Biological essentialism, a Platonic theory, certainly disagrees with our modern concept of gender being different to sex. Of course, Plato had an opponent in fundamental philosophical belief: Aristotle. It would be interesting to revive Aristotle and ask his opinion on gender and sex! He had a theory in his time that consisted of form and matter: the latter being the composites of something and the former the way the composites become that something. It could apply quite neatly to gender and sex, that form and gender are the further steps or final mechanisms of sex and matter which are the materials.
Mostly, sex is referred to as the biological, binary concept, and gender as the continuous.

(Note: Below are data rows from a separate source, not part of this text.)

(** * nibabies: transform concatenation and conditional workflow assembly

    A shallow embedding of

    - [nibabies/interfaces/patches.py] (the [ConcatXFM] command line),
    - [nibabies/workflows/anatomical/registration.py],
    - [nibabies/workflows/anatomical/surfaces.py],
    - [nibabies/workflows/anatomical/brain_extraction.py],
    - [nibabies/workflows/anatomical/preproc.py],
    - [nibabies/workflows/bold/t2s.py],

    together with the part of the workflow engine these builders drive
    (node creation, [Workflow.connect], map-node replication). *)

From Stdlib Require Import ZArith List String Ascii Bool Lia.
From stdpp Require Import base option gmap strings list.
Import ListNotations.
Open Scope string_scope.
Set Warnings "-register-all".

(** ** Python values, exceptions and results *)

(** A decimal float literal [mantissa * 10 ^ exponent].  The builders only
    store floats in node parameters; they never compute with them. *)
Record pyfloat := Float { mantissa : Z; exponent : Z }.

Inductive pyval :=
| VNone
| VBool (b : bool)
| VInt (z : Z)
| VFloat (f : pyfloat)
| VStr (s : string)
| VList (l : list pyval)
| VTuple (l : list pyval)
| VDict (kvs : list (pyval * pyval)).

(** Python truthiness ([bool(v)]). *)
Definition truthy (v : pyval) : bool :=
  match v with
  | VNone => false
  | VBool b => b
  | VInt z => negb (z =? 0)%Z
  | VFloat f => negb (mantissa f =? 0)%Z
  | VStr s => negb (String.eqb s "")
  | VList l | VTuple l => negb (Nat.eqb (length l) 0)
  | VDict kvs => negb (Nat.eqb (length kvs) 0)
  end.

Inductive exn :=
| ValueError (msg : string)
| KeyError (msg : string)
| IndexError
| NotImplementedError (msg : string)
| RuntimeError (msg : string)
| TypeError (msg : string)
| ModuleNotFoundError (msg : string)
| TraitError (msg : string)
(* raised by the workflow engine *)
| DuplicateNameError (name : string)
| PortArityError (node port : string)
| UnknownPortError (node port : string)
| ArityMismatchError (node : string)
| CyclicGraphError.

Inductive result (A : Type) :=
| Ok (a : A)
| Raise (e : exn).
Arguments Ok {A} a.
Arguments Raise {A} e.

#[global] Instance result_ret : MRet result := fun A a => Ok a.
#[global] Instance result_bind : MBind result :=
  fun A B f m => match m with Ok a => f a | Raise e => Raise e end.
#[global] Instance result_fmap : FMap result :=
  fun A B f m => match m with Ok a => Ok (f a) | Raise e => Raise e end.

Definition is_ok {A} (r : result A) : bool :=
  match r with Ok _ => true | Raise _ => false end.

(** [s.replace(old, new)] for a non-empty [old]: occurrences are replaced
    from left to right, without overlap.  [skip] counts the characters of a
    matched occurrence still to be dropped. *)
Fixpoint replace_from (old new : string) (skip : nat) (s : string) : string :=
  match s with
  | EmptyString => EmptyString
  | String c s' =>
      match skip with
      | S k => replace_from old new k s'
      | O =>
          if String.prefix old s then new +:+ replace_from old new (String.length old - 1) s'
          else String c (replace_from old new 0 s')
      end
  end.

Definition str_replace (s old new : string) : string := replace_from old new 0 s.

(** ** [ConcatXFM] (interfaces/patches.py) *)

Module ConcatXFM.

(** [self.inputs.invert_transform_flags] is [None] while the trait is
    undefined; an undefined trait and an empty list are both falsy. *)
Definition flags_falsy (invert_flags : option (list bool)) : bool :=
  match invert_flags with
  | None => true
  | Some l => Nat.eqb (length l) 0
  end.

(** Lines 83-92: the invert flags that the loop runs over, zipped with
    the transforms. *)
Definition transform_chain (transforms : list string)
    (invert_transform_flags : option (list bool)) : result (list (string * bool)) :=
  let invert_flags := invert_transform_flags in
  invert_flags ←
    (if flags_falsy invert_flags then
       mret (replicate (length transforms) false)
     else if negb (Nat.eqb (length transforms) (length (default [] invert_flags))) then
       Raise (ValueError ("ERROR: The invert_transform_flags list must have the same number "
                          +:+ "of entries as the transforms list."))
     else mret (default [] invert_flags));
  mret (zip transforms invert_flags).

(** Lines 93-96: one command-line argument per (transform, invert) pair. *)
Definition transform_arg (p : string * bool) : string :=
  let '(transform, invert) := p in
  if invert then "--transform [ " +:+ transform +:+ ", 1 ]"
  else "--transform " +:+ transform.

Definition _get_transform_filenames (transforms : list string)
    (invert_transform_flags : option (list bool)) : result string :=
  chain ← transform_chain transforms invert_transform_flags;
  let retval := map transform_arg chain in
  mret (String.concat " " retval).

(** The external tool.  The description of the [transforms] trait reads
    "transform files: will be applied in reverse order. For example, the
    last specified transform will be applied first."  [resample t inv img]
    stands for applying the single transform [t] (its inverse when [inv])
    to [img]. *)
Section Application.
Context {image : Type}.
Variable resample : string → bool → image → image.

(** The last specified transform is innermost, hence applied first. *)
Definition antsApplyTransforms (chain : list (string * bool)) (moving : image) : image :=
  fold_right (λ p img, resample p.1 p.2 img) moving chain.

(** Applying a sequence of steps one after the other, first to last. *)
Definition apply_in_sequence (steps : list (string * bool)) (moving : image) : image :=
  fold_left (λ img p, resample p.1 p.2 img) steps moving.
End Application.

End ConcatXFM.

(** ** The workflow engine

    Nodes, workflows and [Workflow.connect] as the builders use them.
    Description text ([__desc__]) and logging are left out. *)

Module Engine.

(** An interface instance.  [IdentityInterface] declares its fields in
    the builders' source; every other interface is an external
    collaborator known by its class name and constructor arguments. *)
Inductive interface :=
| IdentityInterface (fields : list string)
| Interface (cls : string) (kwargs : list (string * pyval)).

Inductive node_kind :=
| PlainNode
| MapNode (iterfield : list string)
| SubWorkflow.

(** [node_id] is the identity of the Python object: the number of engine
    objects created before it. *)
Record node := Node {
  node_id : nat;
  node_name : string;
  kind : node_kind;
  node_interface : interface;
  inputs : list (string * pyval);   (* [node.inputs.x = v] *)
  node_kwargs : list (string * pyval) (* [mem_gb], [n_procs], ... *)
}.

(** A source port: an output field, possibly piped through a function
    (as in [(('outdir', _parent), 'subjects_dir')]). *)
Record out_port := OutPort { out_field : string; modifier : option string }.

Record edge := Edge {
  src : string; src_port : out_port;
  dst : string; dst_port : string
}.

Record Workflow := {
  wf_name : string;
  nodes : list node;   (* insertion order *)
  edges : list edge
}.

Definition connection : Type := node * node * list (out_port * string).

(** *** Build state: created engine objects and the heap of dicts *)

Abbreviation dict := (gmap string pyval).

Record build_state := {
  instantiated : list node;   (* every node created so far, oldest first *)
  dicts : list dict           (* dict objects, addressed by position *)
}.

Definition initial_state : build_state := {| instantiated := []; dicts := [] |}.

Definition M (A : Type) : Type := build_state → result A * build_state.

#[global] Instance M_ret : MRet M := λ A a s, (Ok a, s).
#[global] Instance M_bind : MBind M := λ A B f m s,
  match m s with
  | (Ok a, s') => f a s'
  | (Raise e, s') => (Raise e, s')
  end.

Definition raise {A} (e : exn) : M A := λ s, (Raise e, s).
Definition lift {A} (r : result A) : M A := λ s, (r, s).

(** *** Dict objects *)

(** [{}] or a dict literal: a new object. *)
Definition alloc_dict (d : dict) : M nat :=
  λ s, (Ok (length (dicts s)),
        {| instantiated := instantiated s; dicts := dicts s ++ [d] |}).

Definition read_dict (ref : nat) : M dict :=
  λ s, (Ok (default ∅ (dicts s !! ref)), s).

(** [d[key] = v], in place. *)
Definition dict_setitem (ref : nat) (key : string) (v : pyval) : M unit :=
  λ s, (Ok (),
        {| instantiated := instantiated s;
           dicts := alter (insert key v) ref (dicts s) |}).

Definition dict_truthy (d : dict) : bool := negb (Nat.eqb (size d) 0).

(** [d.get(key)] *)
Definition dict_get (d : dict) (key : string) : pyval := default VNone (d !! key).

I cohere with this reasoning because I believe an explanation for denoting a distinction between sex and gender is that while sex unquestionably describes a human’s biological identity, gender may be assigned to one’s emotional/mental identity. This would provide an explanation for the perceived fluidity of gender and the reason for why there has been a development towards gender being a ‘spectrum’: the fickleness of human emotions is generally accepted.

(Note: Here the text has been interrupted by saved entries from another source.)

(** * zotero-fetch: a shallow embedding of [main.go] and its properties

    The program is a command-line front end over the SQLite database of a
    reference manager: it lists items, opens the attachment of an item and
    prints a reference to it.

    How the program is modelled:
    - a Go string is a sequence of bytes, here a [string]; runes are
      integers ([Z]) read and written as [unicode/utf8] and the runtime do;
      a Go [int] is a [Z] whose subtraction wraps at 64 bits;
    - [sql.NullString], [Item] and [Config] are records; a Go result pair
      [(value, error)] is a pair, so that an error with a value beside it
      could be told apart;
    - a run-time panic is [None];
    - the database is a collection of tables, lists of rows with the
      columns the query names; the query [baseQuery] is the Rocq function
      [Sqlite.run_select], its LIKE operator [Sqlite.like]; the statement
      texts the program builds are kept as texts and given their meaning by
      [prepare];
    - what the program cannot decide (whether the database answers, whether
      the OS command succeeds) is an environment [Env]; what it acts on
      (the database, standard output, the log, the commands started, the
      statements sent) is a [World], threaded through a small state monad;
    - [main] starts after [flag.Parse()]: the flag values and the
      positional arguments are its input.

    Where the model fixes what SQLite leaves open, or is narrower:
    - the columns [key], [value] and [name] hold text (no NULL);
    - of the rows of a group, a bare column is read off the first one,
      the groups come and [GROUP_CONCAT] joins in the order of the
      tables; SQLite promises none of this, and the properties of
      listings and fetches are stated on what does not depend on it
      (the set of keys, a title of the item, the set of tag names and
      of attachment entries);
    - a LIKE pattern over the limit of 50000 bytes makes the statement
      fail, also when no row would have reached the operator;
      properties that tell which result a listing has assume filters
      within the limit.

    Not modelled: the time stamp of the logger, the errors of writing to
    standard output (the program ignores them). *)

From Stdlib Require Import ZArith List Bool Lia String Ascii.
Import ListNotations.

Open Scope string_scope.
Open Scope Z_scope.

(* ================================================================== *)
(** * Go strings: bytes and runes *)
(* ================================================================== *)

Module GoString.

(** The value of a byte, 0..255. *)
Definition byte_val (a : ascii) : Z := Z.of_N (N_of_ascii a).

Definition byte_of (b : Z) : ascii := ascii_of_N (Z.to_N b).

Fixpoint bytes (s : string) : list Z :=
  match s with
  | EmptyString => []
  | String a r => byte_val a :: bytes r
  end.

Fixpoint of_bytes (l : list Z) : string :=
  match l with
  | [] => EmptyString
  | b :: r => String (byte_of b) (of_bytes r)
  end.

(** [s == ""] *)
Definition is_empty (s : string) : bool :=
  match s with EmptyString => true | _ => false end.

(** [strings.Repeat(" ", n)] *)
Fixpoint spaces (n : nat) : string :=
  match n with
  | O => ""
  | S k => String " " (spaces k)
  end.
(** [l.index(x)]: the position of the first occurrence. *)
Fixpoint list_index (x : string) (l : list string) : option nat :=
  match l with
  | [] => None
  | y :: l' => if decide (y = x) then Some 0 else S <$> list_index x l'
  end.

Definition _get_group_index (entity_type : string) (groups : list string)
  : nat :=
  if decide (entity_type ∈ groups)
  then default 0 (list_index entity_type groups)
  else 0.

(** ** Relation Tally *)

Definition relation_label (relation : raw_relation) : string :=
  default "Unknown" (r_relationType relation).

(** One iteration of the loop of [extract_relation_types]:
    [relation_types.update({rel_type: relation_types.get(rel_type, 0) + 1})].
    ([get] on a [defaultdict] does not call its factory, so an unseen type
    reads as [0].) *)
Definition count_relation (relation_types : gmap string nat)
    (relation : raw_relation) : gmap string nat :=
  let rel_type := relation_label relation in
  <[rel_type := default 0 (relation_types !! rel_type) + 1]> relation_types.

Definition extract_relation_types (relations : list raw_relation)
  : gmap string nat :=
  foldl count_relation ∅ relations.

Definition _get_relation_strength (relation_type : string)
    (relation_types : gmap string nat) : nat :=
  default 0 (relation_types !! relation_type).

(** [sum(relation_types.values())]. *)
Definition sum_values (relation_types : gmap string nat) : nat :=
  map_fold (λ _ count total, count + total) 0 relation_types.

It is also engaging to consider the Hegelian dialectic in this discussion. If gender is taken as the accepted definition today, one can say that it is self-recognised and self-identified, which is an interesting phenomenon, perhaps one that is epistemologically asymmetrical. The Hegelian dialectic states that, ‘to gain self-consciousness, one must be recognised by another self-conscious being which one recognises as having the capacity to recognise, and so on…’, which follows the same format as the harnessing of a gender identity unto an individual.